The current neural networks and processed-based models are data intensive. Solgi et al. (2021) present a way to create a neural network model with only one type of data, which is certainly an excellent approach. Unfortunately, such a method cannot be applied in regions with data scarcity, especially temporal lag in existing records. Additionally, like the traditional LSTM model, this approach is black-box and offers no interpretability.

### 4. Tsai et al. (2021): From Calibration to Parameter Learning: Harnessing the Scaling Effects of Big Data in Geoscientific Modeling

#### Motivation

Tsai et al. (2021) explore a deep learning approach to find calibration parameters used to calibrate hydrologic models. Calibration parameters are unobserved (non-existent in the real world), and the only purpose of these parameters is to bring the output of a hydrologic model closer to the observed data. Traditional hydrologic models use cumbersome calibration approaches and create non-unique (equifinal) models with the same results but different internal processes. Such equifinality hampers one of the traditional purposes of hydrologic models, i.e., understanding physical processes happening behind.
Tsai et al. (2021) propose a DL-based parameter calibration approach that solves the calibration parameters needed for the hydrologic model. A single hydrologic model with a set of parameters received from the DL helps better to understand the background processes compared to traditionally calibrated equifinal models, which can have multiple sets of parameters predicting the same result. Moreover, calibration of the hydrologic model in the traditional approach is generally location-specific, meaning a model calibrated for a region cannot be used for other regions. This happens because the traditional calibration approach tries numerous set of parameters to find the best solution (actually overfits for that particular dataset) but do not learn anything from the parameters. On the other hand, a DL can learn from the input variables and keep that learning saved in its parameters. This makes DL based calibration method transferrable to other regions.

#### Model Architecture

Tsai et al. (2021) use a hydrologic model as the backbone of the proposed deep learning model structure. The hydrologic model is given with the dynamic meteorological inputs. An LSTM model ($g_A$) is initiated at the same time, which uses the dynamic inputs, static variables (topography, soil texture, land cover, geology, etc.), and historical data (observed attribute and their result). The LSTM generates a set of parameters that are fed into as calibration parameters in the hydrologic model. The hydrologic model, supplemented by the calibrated parameters from the LSTM, provides an output that is used to calculate the loss. The loss is then backpropagated to the LSTM so that it can update its parameters. It might take many epochs to get a final result from the LSTM-hydrologic combined model. Still, it will be significantly more time-efficient than the traditional model calibration approach. The simplified model architecture is provided in the following figure. Here, the model can predict different (user-specified) hydrologic fluxes, e.g., Evapotranspiration (ET), Soil Moisture. This is a significant improvement over the previous studies discussed here, which could only a single variable runoff/streamflow. 

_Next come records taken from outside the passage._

Lemma atomic_copy_file_replaced source target s o s' c :
  (forall t p, t !! temporary_name p t = None) ->
  tree s !! source = Some (File c) ->
  atomic_copy_file source target s = (o, s') ->
  replaced target (fun c' => c' = c) s o s'.
Proof.
  intros Hfresh Hsrc H. eapply atomic_replacement_cases in H as (s1 & [Ht Ho Hn] & Hk); [|done|].
  2: { intros temporary. apply copy_fills. }
  split; [|done..]. destruct Ht as [?|(-> & c' & Hc' & Hs')]; [by left|].
  right. split; [done|]. exists c'. split; [|done]. apply Hk in Hsrc. congruence.
Qed.

(** Without faults a JSON write returns and changes its target only. *)
Lemma calmly_on_error {A} (m : PyM FsState A) h s Q : calmly m s Q -> calmly (on_error m h) s Q.
Proof. intros (a & s' & E & H). exists a, s'. unfold on_error. by rewrite E. Qed.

![Tsai-4.png](attachment:Tsai-4.png)

_Figure: Simplified Model Diagram Used in Tsai et al. (2021)_

#### Strenghts and Limitations

The proposed hybrid model significantly improves the model calibration technique of the hydrologic model in terms of time and model equifinality. This approach is also transferrable to different regions compared to the conventionally calibrated hydrologic models. Still, this approach is not fully free from the limitations of the hydrologic model itself. The hydrologic model used in this approach uses many simplified equations and assumptions, like many other models, that cannot accurately portray the hydrologic processes, leading to inaccurate output. This uncertainty will be propagated to the final model outcome even after being supplemented by parameters from the LSTM model.

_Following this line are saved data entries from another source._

(** * Cleaning up *)

(** [_cleanup_entry]; there are no symbolic links. *)
Definition cleanup_entry (data_root : path) (entry : path) : M unit :=
  file <- gets (fun s => is_file entry (tree s));;
  if file : bool then lift (ensure_within_root entry "cleanup entry" data_root);; unlink_existing entry
  else ret tt.

(** [for entry in directory.iterdir()]. *)
Definition list_directory (directory : path) : M (list path) :=
  reads (fun t => if is_dir directory t then mret (iterdir directory t) else Raise not_found).

Definition cleanup (directory data_root : path) : M unit :=
  let root := resolve data_root in
  lift (ensure_within_root directory "journal directory" root);;
  lift (ensure_no_symlinks directory data_root);;
  files <- list_directory directory;;
  for_each (cleanup_entry root) files;;
  try_except (rmdir directory) (fun e => if isinstance e COSError then Some (ret tt) else None).

(** * A new transaction *)

Definition record_transaction_failure (directory : path) (journal : pydict)
    (entries : list TransactionEntry) (index : nat) (data_root : path) : M unit :=
  if (index =? 0)%nat
  then
    rollback_entries entries;;
    write_journal (journal_file directory) (dset (u "phase") (VStr (u "rolled_back")) journal);;
    cleanup directory data_root
  else
    lift (ensure_within_root (journal_file directory) "journal" data_root);;
    write_journal (journal_file directory)
      (dset (u "interrupted_at_index") (VInt (Z.of_nat index)) (dset (u "phase") (VStr (u "interrupted")) journal)).

(** The [try] block of [_commit_new_transaction]. *)
Definition apply_and_commit (directory : path) (journal : pydict) (entries : list TransactionEntry)
    (data_root : path) (crash_hook : option (nat -> path -> M unit)) : PyM Run unit :=
  apply_entries 0 entries crash_hook;;
  on_fs (lift (ensure_within_root (journal_file directory) "journal" data_root);;
         write_journal (journal_file directory) (dset (u "phase") (VStr (u "committed")) journal)).

Definition commit_new_transaction (directory : path) (stem : str) (ordered : list (path * path))
    (data_root : path) (crash_hook : option (nat -> path -> M unit)) : M unit :=
  lift (ensure_no_symlinks directory data_root);;
  lift (ensure_within_root (journal_file directory) "journal" data_root);;
  entries <- prepare_entries directory data_root ordered;;
  let journal := prepared_journal stem entries in
  write_journal (journal_file directory) journal;;
  (fun fs =>
     let '(o, (fs, _)) :=
       on_error (apply_and_commit directory journal entries data_root crash_hook)
         (fun s => on_fs (record_transaction_failure directory journal entries s.2 data_root) s) (fs, 0%nat) in
     (o, fs));;
  cleanup directory data_root.

(** * Recovery *)

(** [_required_recovery_path] and [_validate_recovery_path]. *)
Definition required_recovery_path (entry : pydict) (name : string) (data_root : path) : outcome path :=
  match dget_none (u name) entry with
  | VStr (c :: r) =>
      let p := path_join cwd (c :: r) in
      _ ← ensure_within_root p name data_root; mret p
  | _ => Raise (exc CRuntimeError [FStr (u "Invalid link migration journal " ++ u name ++ u " path")])
  end.
Definition validate_recovery_path (entry : pydict) (name : string) (data_root : path)
    : outcome (option path) :=
  if str_eqb (u name) (u "backup") && negb (py_truthy (dget_none (u name) entry)) then mret None
  else p ← required_recovery_path entry name data_root; mret (Some p).

Definition load_recovery_journal (p : path) (stem : str) (data_root : path) (t : gmap path node)
    : outcome pydict :=
  _ ← ensure_within_root p "journal" (resolve data_root);
  value ← read_json p t;
  raw ← as_entry value;
  _ ← raise_if (negb (py_eqb (dget_none (u "contract_version") raw) (VStr TRANSACTION_VERSION)))
        (exc CRuntimeError [FStr (u "Invalid link migration journal: " ++ path_str p)]);
  _ ← raise_if (negb (py_eqb (dget_none (u "stem") raw) (VStr stem)))
        (exc CRuntimeError [FStr (u "Link migration journal stem mismatch: "); FRepr (dget_none (u "stem") raw);
                            FStr (u " vs "); FRepr (VStr stem)]);
  mret raw.

Definition validate_journal_entry (data_root : path) (v : pyval) : outcome unit :=
  match v with
  | VDict entry =>
      _ ← validate_recovery_path entry "target" data_root;
      _ ← validate_recovery_path entry "staged" data_root;
      _ ← validate_recovery_path entry "backup" data_root;
      mret tt
  | _ => Raise (exc CRuntimeError (msg "Invalid link migration journal entry"))
  end.
(** [_validate_recovery_journal_paths]: the entries. *)
Definition validate_recovery_journal_paths (raw : pydict) (data_root : path) : outcome (list pyval) :=
  match default (VList []) (dget (u "entries") raw) with
  | VList entries => _ ← fold_outcome (fun _ => validate_journal_entry data_root) tt entries; mret entries
  | _ => Raise (exc CRuntimeError (msg "Invalid link migration journal entries"))
  end.

Definition remove_recovery_backup (entry : pydict) (data_root : path) : M unit :=
  backup <- lift (validate_recovery_path entry "backup" data_root);;
  existed <- lift (getitem_of "existed" entry);;
  match backup with
  | Some b =>
      present <- gets (fun s => is_file b (tree s));;
      if py_truthy existed && present
      then lift (ensure_within_root b "backup" data_root);; unlink_existing b
      else ret tt
  | None => ret tt
  end.

Definition move_recovery_staged (staged target data_root : path) : M unit :=
  lift (ensure_within_root staged "staged" data_root);;
  lift (ensure_within_root target "target" data_root);;
  existing <- gets (fun s => is_file target (tree s));;
  if existing : bool then os_replace staged target else shutil_move staged target.

Definition prepare_recovery_target (entry : pydict) (target staged data_root : path) : M unit :=
  lift (ensure_within_root target "target" data_root);;
  lift (ensure_within_root staged "staged" data_root);;
  mkdir (path_parent target);;
  remove_recovery_backup entry data_root;;
  move_recovery_staged staged target data_root.

Definition recover_entry (data_root : path) (v : pyval) : M unit :=
  entry <- lift (as_entry v);;
  target <- lift (required_recovery_path entry "target" data_root);;
  staged <- lift (required_recovery_path entry "staged" data_root);;
  hash_value <- lift (getitem_of "staged_hash" entry);;
  let staged_hash := py_str hash_value in
  done_ <- gets (fun s => file_matches_hash target staged_hash (tree s));;
  if done_ : bool then ret tt
  else
    available <- gets (fun s => file_matches_hash staged staged_hash (tree s));;
    if negb available
    then throw (exc CRuntimeError [FStr (u "Link migration recovery: staged file unavailable: " ++ path_str staged)])
    else
      prepare_recovery_target entry target staged data_root;;
      verified <- gets (fun s => str_eqb (file_content_hash target (tree s)) staged_hash);;
      if negb verified
      then throw (exc CRuntimeError [FStr (u "Link migration recovery verification failed: " ++ path_str target)])
      else ret tt.

Definition recover_directory (directory : path) (stem : str) (data_root : path) : M unit :=
  let root := resolve data_root in
  lift (ensure_within_root directory "journal directory" root);;
  lift (ensure_no_symlinks directory data_root);;
  lift (ensure_within_root (journal_file directory) "journal" root);;
  present <- gets (fun s => is_file (journal_file directory) (tree s));;
  if negb present then ret tt
  else
    raw <- reads (load_recovery_journal (journal_file directory) stem root);;
    entries <- lift (validate_recovery_journal_paths raw root);;
    for_each (recover_entry root) entries;;
    cleanup directory data_root.

(** [commit_ordered_replacements]. *)
Definition commit_ordered_replacements (directory : path) (stem : str) (replacements : list (path * path))
    (data_root : path) (crash_hook : option (nat -> path -> M unit)) : M unit :=
  match replacements with
  | [] => ret tt
  | _ =>
      let root := resolve data_root in
      lift (ensure_within_root directory "journal directory" root);;
      lift (ensure_no_symlinks directory data_root);;
      lift (validate_replacement_targets replacements root);;
      let ordered := ordered_replacements replacements in
      mkdir directory;;
      lift (ensure_within_root (journal_file directory) "journal" root);;
      interrupted <- gets (fun s => path_exists (journal_file directory) (tree s));;
      if interrupted : bool then recover_directory directory stem data_root
      else commit_new_transaction directory stem ordered data_root crash_hook
  end.
End Transaction.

### 5. Feng et al. (2022): Differentiable, Learnable, Regionalized Process-Based Models With Multiphysical Outputs can Approach State-of-the-Art Hydrologic Prediction Accuracy

#### Motivation

Feng et al. (2022)'s recent work with a physics-informed LSTM model is an improvement over the previous studies discussed in this project. Tsai et al. (2021) reported the model equifinality issue (model prediction is accurate but physical representation is distorted due to calibration with a single variable). Lees et al. (2021) offered an approach to represent model physics, which does not guarantee physical interpretation according to other studies. Jiang et al. (2020) offered the P-RNN model, which also needed additional convolutional layers to improve results. 

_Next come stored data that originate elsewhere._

(* ===== verification/Reconciliation.v ===== *)
(** Reconciliation of the local regions with the files of the remote dataset
    ([hf/reconciliation.py]), over the canonical remote layout ([hf/repo_layout.py]) and the
    inventory of remote files ([hf/remote_inventory.py]). *)
From stdpp Require Import gmap sorting.
From S2P Require Import Prelude Py PyStr Fs Artifacts.

(** * The remote layout *)

Definition REMOTE_WIKIPEDIA_DOCUMENTS_DIR : str := u "wikipedia/documents".
Definition LEGACY_REMOTE_ARTICLES_DIR : str := u "articles".
Definition REMOTE_MANIFEST_FILE : str := u "manifests/processed_pbfs.json".
Definition REMOTE_AUGMENTATION_MANIFEST_FILE : str := u "manifests/augmentation_manifest.json".
Definition REMOTE_POLYGON_STATS_FILE : str := u "stats.json".
Definition REMOTE_COVERAGE_MAP_FILE : str := u "assets/coverage_map.png".
Definition REMOTE_DATASET_HERO_FILE : str := u "assets/dataset_hero.png".
Definition REMOTE_GEOGRAPHIC_TEXT_DENSITY_FILE : str := u "assets/geographic_text_density.png".

(** The directories of a region's tables. *)
Definition region_dirs : list str :=
  u <$> ["polygons"; "polygon_articles"; "wikipedia/documents"; "wikipedia/sections";
         "wikivoyage/documents"; "wikivoyage/sections"; "wikidata/facts"]%string.

(** Local relative paths and remote paths of a region; the code spells both alike. *)
Definition parquet_in (dir stem : str) : str := dir ++ u "/" ++ stem ++ u ".parquet".
Definition canonical_region_paths (stem : str) : list (str * str) :=
  (fun dir => (parquet_in dir stem, parquet_in dir stem)) <$> region_dirs.

(** ["/".join(path.split("/")[:-1])]. *)
Definition corpus_id (local_rel : str) : str := join (u "/") (removelast (split_on 47 local_rel)).

(** * Plans *)

Definition ReconciliationValidationError : exn_class := CUser (u "ReconciliationValidationError") CValueError.

Record ReconciliationPlan := {
  present : list (str * str); missing : list (str * str); unexpected : list str;
  repository_refresh : list str; stems_to_publish : gset str; stems_to_augment : gset str }.

Record StemReconciliation := {
  sr_present : list (str * str); sr_missing : list (str * str); sr_publish : bool; sr_augment : bool }.
Definition no_reconciliation : StemReconciliation :=
  {| sr_present := []; sr_missing := []; sr_publish := false; sr_augment := false |}.

Record CoreState := {
  manifest_exists_ : bool; files_exist : bool; any_exists : bool; polygons_exists : bool; links_exists : bool }.

(** [str(b)]. *)
Definition str_of_bool (b : bool) : str := if b then u "True" else u "False".

Definition validate_core_state (stem : str) (c : CoreState) : outcome unit :=
  raise_if (any_exists c && negb (manifest_exists_ c && files_exist c))
    (exc ReconciliationValidationError
      [FStr (u "Inconsistent core state for " ++ stem ++ u ": manifest_exists=" ++ str_of_bool (manifest_exists_ c) ++
             u ", polygons=" ++ str_of_bool (polygons_exists c) ++ u ", links=" ++ str_of_bool (links_exists c))]).

Definition expected_region_paths (stem : str) (augmented : bool) : list (str * str) :=
  filter (fun kv => corpus_id kv.1 ∈ [u "polygons"; u "polygon_articles"] \/ augmented = true)
    (canonical_region_paths stem).

Definition collect_region_presence (stem : str) (inventory : gset str) (expected_paths : list (str * str))
    : list (str * str) * list (str * str) :=
  foldl (fun acc kv =>
    if bool_decide (kv.2 ∈ inventory)
    then (acc.1 ++ [(stem, corpus_id kv.1)], acc.2)
    else (acc.1, acc.2 ++ [(stem, corpus_id kv.1)])) ([], []) expected_paths.

(** [sorted] of pairs of strings. *)
Definition pair_leb (a b : str * str) : bool :=
  if str_eqb a.1 b.1 then str_leb a.2 b.2 else str_leb a.1 b.1.
Definition pair_le (a b : str * str) : Prop := pair_leb a b = true.
#[export] Instance pair_le_dec : RelDecision pair_le.
Proof. intros a b. unfold pair_le. apply _. Defined.

Definition is_unexpected_region_file (remote_file : str) (prefixes : list str) (local_stems : gset str) : bool :=
  if negb (endswith (u ".parquet") remote_file) then false
  else if negb (existsb (fun p => startswith p remote_file) prefixes) then false
  else bool_decide (stem_of_name (path_name (path_components remote_file)) ∉ local_stems).

Definition missing_repository_files (inventory : gset str) : list str :=
  filter (fun p => p ∉ inventory)
    [REMOTE_MANIFEST_FILE; REMOTE_AUGMENTATION_MANIFEST_FILE; u "README.md"; REMOTE_COVERAGE_MAP_FILE;
     REMOTE_DATASET_HERO_FILE; REMOTE_GEOGRAPHIC_TEXT_DENSITY_FILE; REMOTE_POLYGON_STATS_FILE].

Section Reconciliation.
Context {RT : Runtime} {FF : FileFormats}.
Variable data_root : path.
Variable inventory : gset str.
(** [augmentation_is_current], which reads Parquet tables and digests. *)
Variable augmentation_is_current : str -> gmap path node -> outcome bool.

Definition region_file (dir : string) (stem : str) : path := child (sub (processed data_root) dir) (stem ++ u ".parquet").

Definition core_state (stem : str) (manifest_entries : pydict) (t : gmap path node) : CoreState :=
  let polygons := is_file (region_file "polygons" stem) t in
  let links := is_file (region_file "polygon_articles" stem) t in
  let manifest := dmem (stem ++ u ".osm.pbf") manifest_entries in
  {| manifest_exists_ := manifest; files_exist := polygons && links;
     any_exists := manifest || polygons || links; polygons_exists := polygons; links_exists := links |}.

Definition load_augmentation_manifest (p : path) (t : gmap path node) : outcome pyval :=
  if negb (is_file p t) then mret (VDict [])
  else read_json_strict (fun e =>
         exc_from ReconciliationValidationError (FStr (u "Malformed augmentation manifest JSON: ") :: exn_msg e) e) p t.

Definition resolve_augmentation_status (stem : str) (augmentation_manifest : pyval)
    (augmentation_current : list (str * bool)) (t : gmap path node) : outcome bool :=
  let in_aug_manifest := match augmentation_manifest with VDict d => dmem stem d | _ => false end in
  _ ← raise_if (in_aug_manifest && negb (is_file (region_file "wikipedia/documents" stem) t))
        (exc ReconciliationValidationError
          [FStr (u "Inconsistent augmentation for " ++ stem ++
                 u ": manifest claims completed but missing required canonical documents file")]);
  match dget stem augmentation_current with
  | Some b => mret b
  | None => augmentation_is_current stem t
  end.

Definition plan_stem (stem : str) (manifest_entries : pydict) (augmentation_manifest : pyval)
    (augmentation_current : list (str * bool)) (t : gmap path node) : outcome StemReconciliation :=
  let core := core_state stem manifest_entries t in
  _ ← validate_core_state stem core;
  augmented ← resolve_augmentation_status stem augmentation_manifest augmentation_current t;
  if negb (files_exist core) then mret no_reconciliation
  else
    let '(p, m) := collect_region_presence stem inventory (expected_region_paths stem augmented) in
    mret {| sr_present := p; sr_missing := m;
            sr_publish := negb (bool_decide (length m = 0%nat)) && augmented; sr_augment := negb augmented |}.

Definition unexpected_remote_files (t : gmap path node) : list str :=
  let prefixes := sorted_strs (elements (list_to_set
    ((fun kv => removesuffix (u "dummy.parquet") kv.2) <$> canonical_region_paths (u "dummy")) : gset str)) in
  let local_stems := list_to_set ((fun p => stem_of_name (path_name p)) <$>
    glob (processed_polygons data_root) (u ".parquet") t) in
  filter (fun f => is_unexpected_region_file f prefixes local_stems = true) (sorted_strs (elements inventory)).

(** The loop over the sorted stems. *)
Fixpoint plan_stems (stems : list str) (manifest_entries : pydict) (augmentation_manifest : pyval)
    (augmentation_current : list (str * bool)) (t : gmap path node) : outcome (list (str * StemReconciliation)) :=
  match stems with
  | [] => mret []
  | stem :: rest =>
      r ← plan_stem stem manifest_entries augmentation_manifest augmentation_current t;
      rs ← plan_stems rest manifest_entries augmentation_manifest augmentation_current t;
      mret ((stem, r) :: rs)
  end.

Definition plan (stems : gset str) (augmentation_current : list (str * bool)) (t : gmap path node)
    : outcome ReconciliationPlan :=
  manifest_entries ← load_manifest (child (processed_manifests data_root) (u "processed_pbfs.json")) t;
  augmentation_manifest ← load_augmentation_manifest
    (sub (processed data_root) "augmentation/manifests/augmentation_manifest.json") t;
  results ← plan_stems (sorted_strs (elements stems)) manifest_entries augmentation_manifest augmentation_current t;
  mret {|
    present := merge_sort pair_le (results ≫= fun r => sr_present r.2);
    missing := merge_sort pair_le (results ≫= fun r => sr_missing r.2);
    unexpected := sorted_strs (unexpected_remote_files t);
    repository_refresh := sorted_strs (missing_repository_files inventory);
    stems_to_publish := list_to_set (filter (fun r => sr_publish r.2 = true) results).*1;
    stems_to_augment := list_to_set (filter (fun r => sr_augment r.2 = true) results).*1 |}.

End Reconciliation.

Feng et al. (2022) recognized these limitations and proposed an improved model structure that integrated physical rules and neural networks. This is an improvement over their previous work Tsai et al. (2021). As discussed in Jiang et al. (2020) section, physical equations can be integrated as differential equations into neural networks. Feng et al. followed the same principle, naming it `Differential Programming (dPL)`, and improved the model architecture. In this architecture, the dpL backpropagates gradients from outputs of the process-based (hydrologic) model and adjusts network (LSTM) parameters (weights) to calibrate the hydrologic model's parameters. Thus, the hydrologic and the LSTM models run in parallel while supplementing each other. The model is used to predict runoff (water that flows over land surface/streams).

#### Model Architecture

Feng et al. (2022) offered the following the simplified representation of their model.

$$
θ = g_{A}(A, x)
$$

where, <br> 
θ = Paremeters of the hydrologic model <br>
A = static attributes (topography, soil texture, land cover, geology, etc.) <br>
x = dynamic attributes (meterogical forcings, such as precepitation, temperature) <br>
$g_A$ = LSTM model<br>


Here, the LSTM model ($g_A$) takes static and dynamic attributes and provides the physical parameters for the process-based hydrologic model. During the forward run, there is no feedback between the LSTM and the hydrologic models. Once the hydrologic model gives output, loss calculation is performed using the observed (training) data. Then, the gradients are backpropagated to the LSTM. The weights of the LSTM are updated based on these gradients, and updated parameters are provided to the hydrologic model in the next epoch. 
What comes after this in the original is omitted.